Lemma save_stamps_current_time_witness :
  (Examples.returning_world.(table) !! lit "s1") ≫= dict_find (lit "ttl")
  = Some (PInt 9999999999) /\
  exists w',
    save_conversation_history (B := Reference.builtins) (PStr (lit "s1"))
      [Examples.user_hello] (PStr (lit "ok")) Examples.returning_world
    = (w', Ok tt) /\
    (table w' !! lit "s1") ≫= dict_find (lit "updated_at")
    = Some (PInt 1700000001) /\
    (table w' !! lit "s1") ≫= dict_find (lit "ttl")
    = Some (PInt 1700086400).
Proof.
  split; [reflexivity|].
  destruct (save_stamps_current_time (B := Reference.builtins) (lit "s1")
              [Examples.user_hello] (PStr (lit "ok"))
              Examples.returning_world 1700000000 1700000001
              eq_refl eq_refl eq_refl eq_refl)
    as [w' [item [Hsave [Hitem [Hupdated Httl]]]]].
  exists w'. split; [exact Hsave|].
  split.
  - exact (eq_trans (f_equal (fun o => o ≫= dict_find (lit "updated_at")) Hitem)
             Hupdated).
  - exact (eq_trans (f_equal (fun o => o ≫= dict_find (lit "ttl")) Hitem) Httl).
Defined.

(** ** The handler *)

Lemma eq_str_true `{B : Builtins} (v : pyval float) (s : pystr) :
  eq_str v s = true -> v = PStr s.
Proof.
  destruct v; simpl; try discriminate.
  intros H. apply pystr_eqb_eq in H. congruence.
Qed.

(** A POST event: the method tests of lines 30 and 38 pass, and the
    handler goes on with the text of the body. *)
Lemma handler_body_post `{B : Builtins} (event : pyval float) (text : pystr)
    (w : world) :
  is_post event = true ->
  body_text event = Some text ->
  handler_body cors_headers event w
  = match json_loads text with
    | Some request => handle_request cors_headers request w
    | None =>
        if is_json_decode (json_error text)
        then (w, Ok (malformed_body_response cors_headers))
        else (w, fault_of (json_error text) (JsonSyntax text))
    end.
Proof.
  unfold is_post, body_text. intros Hpost Htext.
  apply andb_prop in Hpost as [_ Hpost].
  destruct event as [| | | | | |d|]; try discriminate.
  apply eq_str_true in Hpost.
  unfold handler_body, bind, lift, py_get. rewrite Hpost.
  change (eq_str (PStr (lit "POST") : pyval float) (lit "OPTIONS")) with false.
  change (eq_str (PStr (lit "POST") : pyval float) (lit "POST")) with true.
  cbv iota. unfold negb.
  destruct (dict_get (lit "body") (PStr (lit "{}")) d); try discriminate.
  injection Htext as ->. unfold py_json_loads.
  destruct (json_loads text); [reflexivity|].
  unfold fault_of, is_decode_error.
  destruct (is_json_decode (json_error text)); reflexivity.
Qed.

- - -

**Work to be completed**
Line by line, please reproduce the records exactly.

**Result for this exercise**
Lemma save_stamps_current_time_witness :
  (Examples.returning_world.(table) !! lit "s1") ≫= dict_find (lit "ttl")
  = Some (PInt 9999999999) /\
  exists w',
    save_conversation_history (B := Reference.builtins) (PStr (lit "s1"))
      [Examples.user_hello] (PStr (lit "ok")) Examples.returning_world
    = (w', Ok tt) /\
    (table w' !! lit "s1") ≫= dict_find (lit "updated_at")
    = Some (PInt 1700000001) /\
    (table w' !! lit "s1") ≫= dict_find (lit "ttl")
    = Some (PInt 1700086400).
Proof.
  split; [reflexivity|].
  destruct (save_stamps_current_time (B := Reference.builtins) (lit "s1")
              [Examples.user_hello] (PStr (lit "ok"))
              Examples.returning_world 1700000000 1700000001
              eq_refl eq_refl eq_refl eq_refl)
    as [w' [item [Hsave [Hitem [Hupdated Httl]]]]].
  exists w'. split; [exact Hsave|].
  split.
  - exact (eq_trans (f_equal (fun o => o ≫= dict_find (lit "updated_at")) Hitem)
             Hupdated).
  - exact (eq_trans (f_equal (fun o => o ≫= dict_find (lit "ttl")) Hitem) Httl).
Defined.

(** ** The handler *)

Lemma eq_str_true `{B : Builtins} (v : pyval float) (s : pystr) :
  eq_str v s = true -> v = PStr s.
Proof.
  destruct v; simpl; try discriminate.
  intros H. apply pystr_eqb_eq in H. congruence.
Qed.

(** A POST event: the method tests of lines 30 and 38 pass, and the
    handler goes on with the text of the body. *)
Lemma handler_body_post `{B : Builtins} (event : pyval float) (text : pystr)
    (w : world) :
  is_post event = true ->
  body_text event = Some text ->
  handler_body cors_headers event w
  = match json_loads text with
    | Some request => handle_request cors_headers request w
    | None =>
        if is_json_decode (json_error text)
        then (w, Ok (malformed_body_response cors_headers))
        else (w, fault_of (json_error text) (JsonSyntax text))
    end.
Proof.
  unfold is_post, body_text. intros Hpost Htext.
  apply andb_prop in Hpost as [_ Hpost].
  destruct event as [| | | | | |d|]; try discriminate.
  apply eq_str_true in Hpost.
  unfold handler_body, bind, lift, py_get. rewrite Hpost.
  change (eq_str (PStr (lit "POST") : pyval float) (lit "OPTIONS")) with false.
  change (eq_str (PStr (lit "POST") : pyval float) (lit "POST")) with true.
  cbv iota. unfold negb.
  destruct (dict_get (lit "body") (PStr (lit "{}")) d); try discriminate.
  injection Htext as ->. unfold py_json_loads.
  destruct (json_loads text); [reflexivity|].
  unfold fault_of, is_decode_error.
  destruct (is_json_decode (json_error text)); reflexivity.
Qed.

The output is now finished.